The Greek Dark Ages
The Mycenaean Greeks were great fighters because they had bronze weapons and armor, and chariots that they could drive into battle. They ruled the area around the Aegean Sea for several hundred years.
But the Mycenaean Greeks were facing disaster—although they didn’t know it yet! All around them, tribes of barbarians were also learning how to use bronze weapons and chariots.

Barbarian wasn’t a nice name! It was an insult. You see, the early Greeks thought of themselves as very civilized people. They lived in nice houses, made of stone or wood. They had their own kitchens and bathrooms. Greek women stayed home most of the day, supervising the household slaves who did most of the housework and cooking. Some Greek men worked as storekeepers, farmers, or fishermen. Others were craftsmen—they spent their time weaving cloth, creating pottery, or making other things for use in everyday life. Greek children went to school, or had tutors. They lived settled, ordinary lives.
But barbarians didn’t have houses of their own or regular jobs. They couldn’t read or write. And they spent their time wandering around from country to country, attacking the people who lived there and trying to take over.
The Mycenaean Greeks thought that these wandering barbarians were ignorant, smelly, and uncivilized. They knew that Greek weapons and chariots were the strongest around. They figured that they could protect themselves from any barbarian attack.

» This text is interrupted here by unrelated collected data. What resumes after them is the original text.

(* ===== verification/BoltStore.v ===== *)
(** * BoltStore: the store on bbolt (store/bbolt/store.go)

    The database is its six buckets; a transaction is a function on them whose error
    leaves the old ones.  Each operation runs alone here: the group commit of
    [groupCommit], which may run the function of a write more than once, is the subject
    of BoltBatch.v.  The blob caches are state that reads change too, so every read is
    given with its next state; [GetRun] of the [Store] interface is its answer. *)
From S2P Require Import Prelude Kernel Driver MemStore Wire Keys BlobCache Bolt.

Declare Scope result_scope.
Delimit Scope result_scope with result.
Notation "'let!' x := e 'in' k" :=
  (match e with Ok x => k | Err err => Err err end)
  (at level 200, x name, e at level 200, k at level 200) : result_scope.
Notation "'let!' ' x := e 'in' k" :=
  (match e with Ok x => k | Err err => Err err end)
  (at level 200, x strict pattern, e at level 200, k at level 200) : result_scope.
#[local] Open Scope result_scope.

Definition bolt_ {A} (r : result BoltError A) : result StoreError A :=
  match r with
  | Ok a => Ok a
  | Err ErrIncompatibleValue => Err (ErrStore "incompatible value")
  | Err (ErrBolt m) => Err (ErrStore m)
  end.
Definition pb_ {A} (r : result string A) : result StoreError A :=
  match r with Ok a => Ok a | Err m => Err (ErrStore m) end.

Record DB (B : Type) := mkDB {
  db_active : B; db_cursor : B; db_terminal : B; db_expiry : B; db_staged : B; db_slots : B;
}.
Arguments mkDB {B}. Arguments db_active {B}. Arguments db_cursor {B}.
Arguments db_terminal {B}. Arguments db_expiry {B}. Arguments db_staged {B}.
Arguments db_slots {B}.
Definition set_active {B} (b : B) (d : DB B) : DB B :=
  mkDB b (db_cursor d) (db_terminal d) (db_expiry d) (db_staged d) (db_slots d).
Definition set_cursor {B} (b : B) (d : DB B) : DB B :=
  mkDB (db_active d) b (db_terminal d) (db_expiry d) (db_staged d) (db_slots d).
Definition set_terminal {B} (b : B) (d : DB B) : DB B :=
  mkDB (db_active d) (db_cursor d) b (db_expiry d) (db_staged d) (db_slots d).
Definition set_expiry {B} (b : B) (d : DB B) : DB B :=
  mkDB (db_active d) (db_cursor d) (db_terminal d) b (db_staged d) (db_slots d).
Definition set_staged {B} (b : B) (d : DB B) : DB B :=
  mkDB (db_active d) (db_cursor d) (db_terminal d) (db_expiry d) b (db_slots d).
Definition set_slots {B} (b : B) (d : DB B) : DB B :=
  mkDB (db_active d) (db_cursor d) (db_terminal d) (db_expiry d) (db_staged d) b.

Definition stageDrainPerWrite : nat := 64.
Definition stageDrainPerSweep : nat := 256.

Section store.
Context {B : Type} `{Bolt B} `{Protobuf}.
(** [Store.blobRowMax] *)
Context (blobRowMax : Z).
Abbreviation DB := (DB B).
Abbreviation tx A := (result StoreError A).

(** ** Rows and blobs *)

Definition putOnce (b : B) (what : string) (id : RunID) (k : key) (v : string) : tx B :=
  match Get b k with
  | Some _ => Err (ErrStore ("bbolt: " +:+ what +:+ " of run " +:+ id +:+ " already written"))
  | None => bolt_ (Put b k v)
  end.

Definition putBlob (b : B) (k : key) (v : string) : tx B :=
  if (Z.of_nat (String.length v) <=? blobRowMax)%Z then bolt_ (Put b k v)
  else let! '(b, nb) := bolt_ (CreateBucket b k) in
       let! nb := bolt_ (Put nb blobKey v) in
       Ok (SetBucket b k nb).

Definition blobFromBucket (b : B) (k : key) : bytes :=
  match Bucket b k with Some nb => Get nb blobKey | None => None end.
Definition blobAt (b : B) (k : key) (c : cell B) : bytes :=
  match c with Row v => Some v | Nested _ => blobFromBucket b k end.
Definition getBlob (b : B) (k : key) : bytes :=
  match Seek b k with
  | (k', c) :: _ => if bool_decide (k' = k) then blobAt b k c else None
  | [] => None
  end.

Definition deleteBlob (b : B) (k : key) : tx B :=
  match Delete b k with
  | Err ErrIncompatibleValue => bolt_ (DeleteBucket b k)
  | r => bolt_ r
  end.
Fixpoint deleteBlobs (b : B) (keys : list key) : tx B :=
  match keys with
  | [] => Ok b
  | k :: keys => let! b := deleteBlob b k in deleteBlobs b keys
  end.

Definition deleteNonterminalStage (d : DB) (id : RunID) : tx DB :=
  let! active := deleteBlobs (db_active d) (scan (db_active d) (runPrefix id)).*1 in
  let! cursor := bolt_ (Delete (db_cursor d) (bs id)) in
  Ok (set_cursor cursor (set_active active d)).

Fixpoint find_op_in (prefix suffix : key) (rows : list (key * cell B)) : option key :=
  match rows with
  | [] => None
  | (k, _) :: rows =>
    if bool_decide (length k = length prefix + 4 + length suffix ∧
                    drop (length prefix + 4) k = suffix)
    then Some k else find_op_in prefix suffix rows
  end.
Definition findOp (active : B) (id : RunID) (step : StepID) (phase : Phase) : option key :=
  find_op_in (opPrefix id) (opSuffix step phase) (scan active (opPrefix id)).

Definition putOp (d : DB) (id : RunID) (step : StepID) (phase : Phase) (op : OperationRecord)
    : tx DB :=
  let beside := bool_decide (phase = PhaseForward) && (blobRowMax <? blen (Op_State op))%Z in
  let row := mkOp (Op_Status op) (Op_Attempts op) (if beside then None else Op_State op)
               (Op_Failure op) (Op_Order op) in
  let! b := pb_ (MarshalOperationRecord row) in
  let active := db_active d in
  let k := opKey id (Op_Order op) step phase in
  let old := findOp active id step phase in
  let! active :=
    match old with
    | Some o => if bool_decide (o = k) then Ok active else bolt_ (Delete active o)
    | None => Ok active
    end in
  let! active := bolt_ (Put active k b) in
  if negb (bool_decide (phase = PhaseForward)) then Ok (set_active active d)
  else
    let! active := match old with Some o => deleteBlob active (stateKey o) | None => Ok active end in
    let! active :=
      if beside then putBlob active (stateKey k) (default "" (Op_State op)) else Ok active in
    Ok (set_active active d).

Definition putRootFailure (d : DB) (id : RunID) (f : Failure) : tx DB :=
  let! b := pb_ (MarshalFailureRecord f) in
  let! active := putOnce (db_active d) "failure" id (activeKey id tagFailure) b in
  Ok (set_active active d).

But they were wrong. The barbarian tribes who lived around the Aegean Sea discovered how to make weapons out of iron. These iron weapons were even stronger than the bronze weapons of the Greeks. They learned how to use bows and arrows, and how to throw javelins. Now, the barbarians could kill the drivers of Greek chariots from a long distance away—before the Greeks could even get close enough to fight them. Some barbarians even learned how to build warships, so that they could attack the Mycenaean Greeks from the sea.

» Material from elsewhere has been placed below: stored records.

Lemma stage_op d d' id sg step u op :
  stage_in (db_active d) (db_cursor d) id sg → entry_ok ((step, u), op) →
  putOp blobRowMax d id step (phase_of u) op = Ok d' →
  ∃ active, d' = set_active active d ∧ only_at (run_key id) (db_active d) active ∧
    stage_in active (db_cursor d) id (put_op (step, u) op sg).
Proof.
  intros Hs Hok Hput. destruct (putOp_cells _ _ _ _ _ _ _ Hs Hok Hput) as (active & v & blob & -> & Hd & Hat & Hc).
  set (e := ((step, u), op)) in *. exists active. split; [done|].
  assert (∀ o', (pair (step, u) <$> sg_ops sg !! (step, u)) = Some o' → o'.1 = e.1) as Hold.
  { intros o'. destruct (sg_ops sg !! _); [by intros [= <-]|done]. }
  split.
  { intros k Hk. rewrite Hc. apply op_cell_tag; [done|by left]. }
  pose proof Hs as [Hid Hops (w & Hw & Hmeta) Hcan Hfail Hin Hrow Hst Honly Hcur].
  assert (∀ tag, tag ≠ tagOp → cells active (activeKey id tag) = cells (db_active d) (activeKey id tag)) as Htag.
  { intros tag Ht. rewrite Hc. apply op_cell_tag; [done|right]. rewrite key_tag_active_0. congruence. }
  split.
  - done.
  - intros su' op'. cbn. rewrite lookup_insert_Some. intros [[<- <-]|[Hne Hop']]; [done|by apply Hops].
  - exists w. by rewrite Htag.
  - intros c Hc'. apply (holds_cells (db_active d)); [by apply Htag|auto].
  - intros f Hf. apply (holds_cells (db_active d)); [by apply Htag|auto].
  - intros i Hi. apply (holds_blob_cells (db_active d)); [by apply Htag|auto].
  - intros su' op'. cbn. rewrite lookup_insert_Some. intros [[<- <-]|[Hne Hop']].
    + exists v. split; [|done]. rewrite Hc. unfold op_cell. by rewrite decide_True.
    + apply (holds_cells (db_active d)); [|auto]. rewrite Hc.
      apply (op_cell_rest (db_active d) (db_cursor d) _ _ _ _ _ _ _ _ su' op'); auto.
  - intros su' op'. cbn. rewrite lookup_insert_Some. intros [[<- <-]|[Hne Hop']] Hb.
    + change (beside blobRowMax (e.1, stored_op e.2) = true) in Hb. rewrite beside_stored in Hb.
      pose proof (state_stored e Hb) as Hwire. cbn [e snd] in Hwire. cbn [stored_op Op_State].
      rewrite Hwire. change (entry_key id (step, u, stored_op op)) with (entry_key id e).
      exists blob. split_and!; [|by apply Hat|].
      * rewrite Hc. unfold op_cell. rewrite decide_False by (by apply stateKey_entry). by rewrite decide_True.
      * cbn. intros E. unfold beside in Hb. cbn in Hb. rewrite E in Hb. cbn in Hb.
        apply andb_true_iff in Hb as [_ Hb]. zbool. lia.
    + apply (holds_blob_cells (db_active d)); [|auto]. rewrite Hc.
      apply (op_cell_rest (db_active d) (db_cursor d) _ _ _ _ _ _ _ _ su' op'); auto.
  - intros k Hk. rewrite Hc. by apply (op_cell_only _ (db_cursor d)).
  - done.
Qed.
End rows.

(** ** Transactions on the rows of one run *)

Section stages.
Context {B : Type} `{BoltLaws B} `{ProtobufLaws} (blobRowMax : Z).
Context (Hmax : (0 <= blobRowMax)%Z).
Implicit Types (d : DB B) (id : RunID) (sg : stage).

(** A transaction that changes rows of the run [id] only. *)
Record run_write (id : RunID) (d d' : DB B) : Prop := {
  rw_active : only_at (run_key id) (db_active d) (db_active d');
  rw_cursor : only_at (λ k, k = bs id) (db_cursor d) (db_cursor d');
  rw_terminal : db_terminal d' = db_terminal d;
  rw_expiry : db_expiry d' = db_expiry d;
  rw_staged : db_staged d' = db_staged d;
  rw_slots : db_slots d' = db_slots d;
}.
Lemma run_write_refl id d : run_write id d d.
Proof. by split. Qed.
Lemma run_write_trans id d d' d'' : run_write id d d' → run_write id d' d'' → run_write id d d''.
Proof.
  intros [] []. split; [by eapply only_at_trans|by eapply only_at_trans|congruence..].
Qed.
(** The run [id] has the stage [sg]. *)
Definition has_stage (d : DB B) (id : RunID) (sg : stage) : Prop :=
  stage_in blobRowMax (db_active d) (db_cursor d) id sg.
Lemma run_write_frame id id' d d' sg :
  free id → id' ≠ id → run_write id d d' → has_stage d id' sg → has_stage d' id' sg.
Proof.
  intros Hf Hne Hw. apply (stage_frame _ _ _ _ _ id' id); [done|done|apply Hw|].
  apply Hw. by intros ?%bs_inj.
Qed.

Definition ow_ok (ow : OpWrite) : Prop :=
  (OpWrite_Phase ow = PhaseForward ∨ OpWrite_Phase ow = PhaseUnwind) ∧
  free (OpWrite_StepID ow) ∧ order_ok (Op_Order (OpWrite_Record ow)).
Definition ow_key (ow : OpWrite) : StepID * bool :=
  (OpWrite_StepID ow, bool_decide (OpWrite_Phase ow = PhaseUnwind)).
Definition put_ow (sg : stage) (ow : OpWrite) : stage := put_op (ow_key ow) (OpWrite_Record ow) sg.

Lemma putOp_write d d' id sg ow :
  has_stage d id sg → ow_ok ow →
  putOp blobRowMax d id (OpWrite_StepID ow) (OpWrite_Phase ow) (OpWrite_Record ow) = Ok d' →
  run_write id d d' ∧ has_stage d' id (put_ow sg ow).
Proof.
  intros Hs (Hph & Hf & Ho) Hput.
  assert (OpWrite_Phase ow = phase_of (ow_key ow).2) as Hu.
  { destruct ow as [st [] op]; cbn in *; destruct Hph; done. }
  rewrite Hu in Hput. apply (stage_op _ Hmax _ _ _ sg) in Hput as (active & -> & Hact & Hst);
    [|done|by split]. split; [by split|]. done.
Qed.
Lemma put_ops_write d d' id sg ops :
  has_stage d id sg → Forall ow_ok ops → put_ops blobRowMax d id ops = Ok d' →
  run_write id d d' ∧ has_stage d' id (foldl put_ow sg ops).
Proof.
  revert d sg; induction ops as [|ow ops IH]; intros d sg Hs Hok Hput; cbn in Hput.
  - injection Hput as <-. split; [apply run_write_refl|done].
  - apply Forall_cons in Hok as [Hok Hoks]. apply let_Ok in Hput as (d1 & Hd1 & Hput).
    apply (putOp_write d d1 id sg) in Hd1 as [Hw Hs1]; [|done|done].
    destruct (IH d1 _ Hs1 Hoks Hput) as [Hw' Hs']. split; [by eapply run_write_trans|done].
Qed.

These sea-faring barbarians were called the Sea People. (Some of them settled in Canaan, and became known as the Philistines.)The Greeks tried to fight off the barbarians. They built stronger and stronger walls around their cities. These walls were so strong and so big that we can still see them today.
But no matter how many walls the Mycenaean Greeks built, they couldn’t keep the barbarians out. The Sea People invaded them from the water. Other barbarians called Dorians came streaming down from the north. Greek cities were burned and destroyed. Greek armies were defeated. The Greeks fled away from these savage tribes. And soon the only people living in Greece were the barbarians.

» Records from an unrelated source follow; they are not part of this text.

Lemma put_ow_coherent c t id sg ow :
  (OpWrite_Phase ow = PhaseForward ∨ OpWrite_Phase ow = PhaseUnwind) →
  cache_ok c → coherent c (<[id := blobs_of sg]> t) →
  cache_ok (cache_op_write blobRowMax id c ow) ∧
  coherent (cache_op_write blobRowMax id c ow) (<[id := blobs_of (put_ow sg ow)]> t).
Proof.
  intros Hph Hok Hco. unfold cache_op_write, put_ow, put_op, ow_key. destruct ow as [step ph op]. cbn in *.
  destruct Hph as [-> | ->]; cbn.
  - set (b := if (blobRowMax <? blen (Op_State op))%Z then Op_State op else None).
    split; [by apply setState_ok|]. pose proof (setState_coherent c _ id step b Hok Hco) as Hs.
    cbn [truth_op] in Hs. rewrite insert_insert_eq, lookup_insert_eq in Hs. cbn [default] in Hs.
    unfold BoltRead.blobs_of. cbn. unfold sg_with. cbn. rewrite blob_states_forward.
    assert ((blen b =? 0)%Z = negb (blobRowMax <? blen (Op_State op))%Z) as Hb.
    { unfold b. destruct (blobRowMax <? blen (Op_State op))%Z eqn:E; [|done]. zbool. cbn.
      destruct (Z.eqb_spec (blen (Op_State op)) 0); [lia|done]. }
    rewrite Hb in Hs. unfold b in Hs. destruct (blobRowMax <? blen (Op_State op))%Z; cbn in Hs; done.
  - split; [done|]. unfold BoltRead.blobs_of in *. cbn. by rewrite blob_states_unwind.
Qed.
Lemma put_ows_coherent c t id sg ops :
  Forall ow_ok ops → cache_ok c → coherent c (<[id := blobs_of sg]> t) →
  cache_ok (foldl (cache_op_write blobRowMax id) c ops) ∧
  coherent (foldl (cache_op_write blobRowMax id) c ops) (<[id := blobs_of (foldl put_ow sg ops)]> t).
Proof.
  revert c sg; induction ops as [|ow ops IH]; intros c sg Hok Hc Hco; [done|].
  apply Forall_cons in Hok as [How Hok]. destruct (put_ow_coherent c t id sg ow) as [? ?]; [apply How|done|done|].
  cbn. by apply IH.
Qed.
End caches.

(** ** The operations *)

Section ops.
Context {B : Type} `{BoltLaws B} `{ProtobufLaws} (blobRowMax : Z).
Context (Hmax : (0 <= blobRowMax)%Z).
Implicit Types (s : BoltStore (B:=B)) (d : DB B) (v : view) (t : Transition).
Abbreviation represents := (represents blobRowMax).
Abbreviation rep := (rep blobRowMax).
Abbreviation rep_caches := (rep_caches blobRowMax).

Lemma writeDrain_rep_db s v staged d :
  rep (bo_db s) v → writeDrain s = (staged, Ok d) → rep d v.
Proof.
  intros Hr. unfold writeDrain. case_match; [by intros [= _ <-]|].
  destruct (drainStaged (bo_db s) stageDrainPerWrite) as [[d' n]|] eqn:E; [|done].
  intros [= _ <-]. by eapply rep_drainStaged.
Qed.
Lemma writeDrain_rep s v staged d :
  represents s v → writeDrain s = (staged, Ok d) → rep d v.
Proof. intros [Hr _]. by apply writeDrain_rep_db. Qed.

(** *** Reads *)

Lemma bolt_GetRun_view s v id :
  represents s v → free id →
  (bolt_GetRun s id).2 = view_GetRun v id ∧ represents (bolt_GetRun s id).1 v.
Proof.
  intros [Hr Hc] Hf. unfold bolt_GetRun.
  destruct (getRun_view blobRowMax Hmax _ _ _ id Hr Hc Hf) as (c' & -> & Hc'). by split; [|split].
Qed.
Lemma bolt_GetRunHead_view s v id :
  represents s v → free id → bolt_GetRunHead s id = view_GetRunHead v id.
Proof. intros [Hr _] Hf. by eapply getHead_view. Qed.

(** *** Transitions *)

Lemma terminal_record_identity t oc r : identity (terminal_record r t oc) = identity r.
Proof.
  unfold terminal_record.
  assert (∀ c r, identity (overlay_terminal c r) = identity r) as Ho.
  { intros c r0. unfold overlay_terminal. case_bool_decide; [done|]. by case_bool_decide. }
  assert (∀ f (r : RunRecord), identity (CompactTerminal (set_Output f r)) = identity r) as -> by done.
  transitivity (identity (overlay_terminal (T_Cursor t)
    (write_ops (T_Ops t) (write_failure (T_Failure t) r)))); [done|].
  by rewrite Ho, write_ops_identity, write_failure_identity.
Qed.
Lemma read_record_identity id sg : identity (read_record id sg) = (id, sg_pipeline sg, sg_resource sg).
Proof.
  unfold read_record, with_cursor. by rewrite overlay_cursor_identity.
Qed.
Lemma terminal_record_output t oc r : Run_Output (terminal_record r t oc) = T_Output t.
Proof. done. Qed.
Lemma stage_after_slot t sg : stage_slot (stage_after t sg) = stage_slot sg.
Proof.
  unfold stage_after. set (sg0 := sg_with _ _ _ _ _). assert (stage_slot sg0 = stage_slot sg) as <- by done.
  generalize sg0 as g. induction (T_Ops t) as [|ow ops IH]; intros g; [done|]. cbn. by rewrite IH.
Qed.

Lemma apply_tx_view d v c id t blobs d' :
  rep d v → cache_ok c → coherent c (blobs_truth blobRowMax v) → free id → Forall ow_ok (T_Ops t) →
  apply_tx blobRowMax d c id t = (blobs, Ok d') →
  ∃ sg, v !! id = Some (Live sg) ∧ rep d' (<[id := entry_after id t sg]> v) ∧
    (T_Outcome t = None → T_Failure t ≠ None → sg_failure sg = None) ∧
    cache_ok blobs ∧ coherent blobs (blobs_truth blobRowMax v).
Proof.
  intros Hr Hok Hco Hf Hops Happ. unfold apply_tx in Happ. rewrite Get_cells in Happ.
  destruct (v !! id) as [[sg|rec]|] eqn:Hid.
  - rewrite (rep_not_terminal blobRowMax d v) in Happ by (done || congruence).
    destruct (meta_present _ _ _ _ (rep_live _ _ _ Hr _ _ Hid)) as [w Hw]. rewrite Hw in Happ.
    exists sg. split; [done|]. unfold entry_after. destruct (T_Outcome t) as [oc|].
    + destruct (getNonterminal_view blobRowMax Hmax d v c id sg) as (c' & E & Hok' & Hco'); [done..|].
      rewrite E in Happ. injection Happ as <- Htx. split_and!; [|done|done|done].
      pose proof (terminal_record_identity t oc (read_record id sg)) as Hi.
      rewrite read_record_identity in Hi. set (rr := terminal_record _ _ _) in *. clearbody rr.
      injection Hi as Hi1 Hi2 Hi3. eapply rep_terminal_tx; [done|done|done|done| |done].
      unfold slotKey, stage_slot. by rewrite Hi2, Hi3.
    + injection Happ as <- Htx.
      destruct (step_tx_write _ Hmax _ _ _ sg _ (rep_live _ _ _ Hr _ _ Hid) Hops Htx) as (Hw' & Hs' & Hfail).
      split_and!; [|done|done|done]. eapply rep_run_write; [done|done|done|done|]. apply stage_after_slot.
  - exfalso. destruct (rep_done _ _ _ Hr _ _ Hid) as [(w & rec0 & beside & Hw & _) _]. by rewrite Hw in Happ.
  - exfalso. rewrite (rep_not_terminal blobRowMax d v) in Happ by (done || congruence).
    rewrite Get_cells in Happ.
    rewrite (rep_no_rows blobRowMax d v id (activeKey id tagMeta)) in Happ by auto with bolt. done.
Qed.
Lemma apply_tx_caches d v c id t blobs e :
  rep d v → cache_ok c → coherent c (blobs_truth blobRowMax v) → free id →
  apply_tx blobRowMax d c id t = (blobs, Err e) →
  cache_ok blobs ∧ coherent blobs (blobs_truth blobRowMax v).
Proof.
  intros Hr Hok Hco Hf Happ. unfold apply_tx in Happ.
  destruct (Get (db_terminal d) (bs id)) eqn:Ht; [by injection Happ as <- _|].
  destruct (Get (db_active d) (activeKey id tagMeta)) eqn:Hm; [|by injection Happ as <- _].
  destruct (T_Outcome t) as [oc|]; [|by injection Happ as <- _].
  destruct (v !! id) as [[sg|rec]|] eqn:Hid.
  - destruct (getNonterminal_view blobRowMax Hmax d v c id sg) as (c' & E & ? & ?); [done..|].
    rewrite E in Happ. by injection Happ as <- _.
  - exfalso. destruct (rep_done _ _ _ Hr _ _ Hid) as [(w & rec0 & beside & Hw & _) _].
    by rewrite Get_cells, Hw in Ht.
  - exfalso. rewrite Get_cells in Hm.
    rewrite (rep_no_rows blobRowMax d v id (activeKey id tagMeta)) in Hm by auto with bolt. done.
Qed.

Lemma caches_after_live c v id t sg :
  Forall ow_ok (T_Ops t) → T_Outcome t = None → v !! id = Some (Live sg) → rep_caches c v →
  rep_caches (caches_after blobRowMax c id t) (<[id := Live (stage_after t sg)]> v).
Proof.
  intros Hops Ho Hid [Hb Hout Hbc Hoc]. unfold caches_after. rewrite Ho.
  destruct (put_ows_coherent blobRowMax Hmax (ca_blobs c) (blobs_truth blobRowMax v) id
    (sg_with (sg_cancel sg) (match T_Failure t with Some f => Some f | None => sg_failure sg end)
       (sg_ops sg) (stored_cursor (T_Cursor t)) sg) (T_Ops t)) as [Hb' Hbc']; [done|done| |].
  { rewrite insert_id; [done|]. exact (blobs_truth_id _ _ _ _ Hid). }
  split; cbn; [done|done|by rewrite blobs_truth_live|]. rewrite outputs_truth_live.
  apply coherent_delete_none; [|done]. apply outputs_truth_none. congruence.
Qed.
Lemma caches_after_done c v id t oc sg r :
  T_Outcome t = Some oc → v !! id = Some (Live sg) → rep_caches c v →
  rep_caches (caches_after blobRowMax c id t)
    (<[id := Done (stored_terminal (terminal_record r t oc) false)]> v).
Proof.
  intros Ho Hid [Hb Hout Hbc Hoc]. unfold caches_after. rewrite Ho.
  assert (outputs_truth v !! id = None) as Hnone by (apply outputs_truth_none; congruence).
  assert (Run_Output (stored_terminal (terminal_record r t oc) false) = wire_bytes (T_Output t)) as Hrun by done.
  split; cbn [ca_blobs ca_outputs].
  - by apply remove_ok.
  - case_match; [by apply setOutput_ok|done].
  - rewrite blobs_truth_done. by apply remove_coherent.
  - rewrite outputs_truth_done, Hrun. destruct (blobRowMax <? blen (T_Output t))%Z eqn:E; [|by apply coherent_grow].
    zbool. pose proof (run_op_coherent _ _ (SetOutput id (T_Output t)) Hout Hoc I) as Hs.
    cbn [truth_op run_op] in Hs. rewrite Hnone in Hs. destruct (Z.eqb_spec (blen (T_Output t)) 0); [lia|].
    assert (wire_bytes (T_Output t) = T_Output t) as ->; [by destruct (T_Output t) as [[]|]|done].
Qed.

Lemma bolt_Apply_view s s' v id t r :
  represents s v → free id → Forall ow_ok (T_Ops t) →
  bolt_ApplyTransition blobRowMax s id t = (s', r) →
  match r with
  | Ok _ => ∃ sg, v !! id = Some (Live sg) ∧ represents s' (<[id := entry_after id t sg]> v) ∧
      (T_Outcome t = None → T_Failure t ≠ None → sg_failure sg = None)
  | Err _ => represents s' v
  end.
Proof.
  intros Hs Hf Hops Happ. unfold bolt_ApplyTransition in Happ.
  destruct (writeDrain s) as [staged [d|e]] eqn:Hd; [|injection Happ as <- <-; by split; apply Hs].
  pose proof (writeDrain_rep _ _ _ _ Hs Hd) as Hr. destruct Hs as [Hr0 [Hb Ho Hbc Hoc]].
  destruct (apply_tx blobRowMax d (ca_blobs (bo_caches s)) id t) as [blobs [d'|e]] eqn:Htx.
  - injection Happ as <- <-.
    destruct (apply_tx_view _ _ _ _ _ _ _ Hr Hb Hbc Hf Hops Htx) as (sg & Hid & Hr' & Hfail & Hb' & Hbc').
    exists sg. split_and!; [done| |done]. split; [done|]. cbn [bo_caches].
    assert (rep_caches (mkCaches blobs (ca_outputs (bo_caches s))) v) as Hc by by split.
    unfold entry_after. destruct (T_Outcome t) as [oc|] eqn:Eo.
    + by eapply caches_after_done.
    + by eapply caches_after_live.
  - injection Happ as <- <-.
    destruct (apply_tx_caches _ _ _ _ _ _ _ Hr Hb Hbc Hf Htx) as [Hb' Hbc']. by split; [|split].
Qed.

For hundreds of years, the barbarians lived in Greece. But these tribes were a little bit like a bully who spends so much time fighting that he never gets his homework finished. They put so much energy into battles that they never learned how to read or write. They didn’t leave us any written records of their lives. The only thing they left behind them were ruined cities! And so we know very little about Greece during the time that the Sea People and the Dorians lived there. This time in Greece is called the Greek Dark Ages—because the history of the Dorians and the Sea People is completely unknown, or “dark,” to us today.

Note to Parent: The Mycenaeans settled in Crete around 1450 BC/BCE. The Greek “Dark Ages” stretched from around 1200 to around 700 BC/BCE.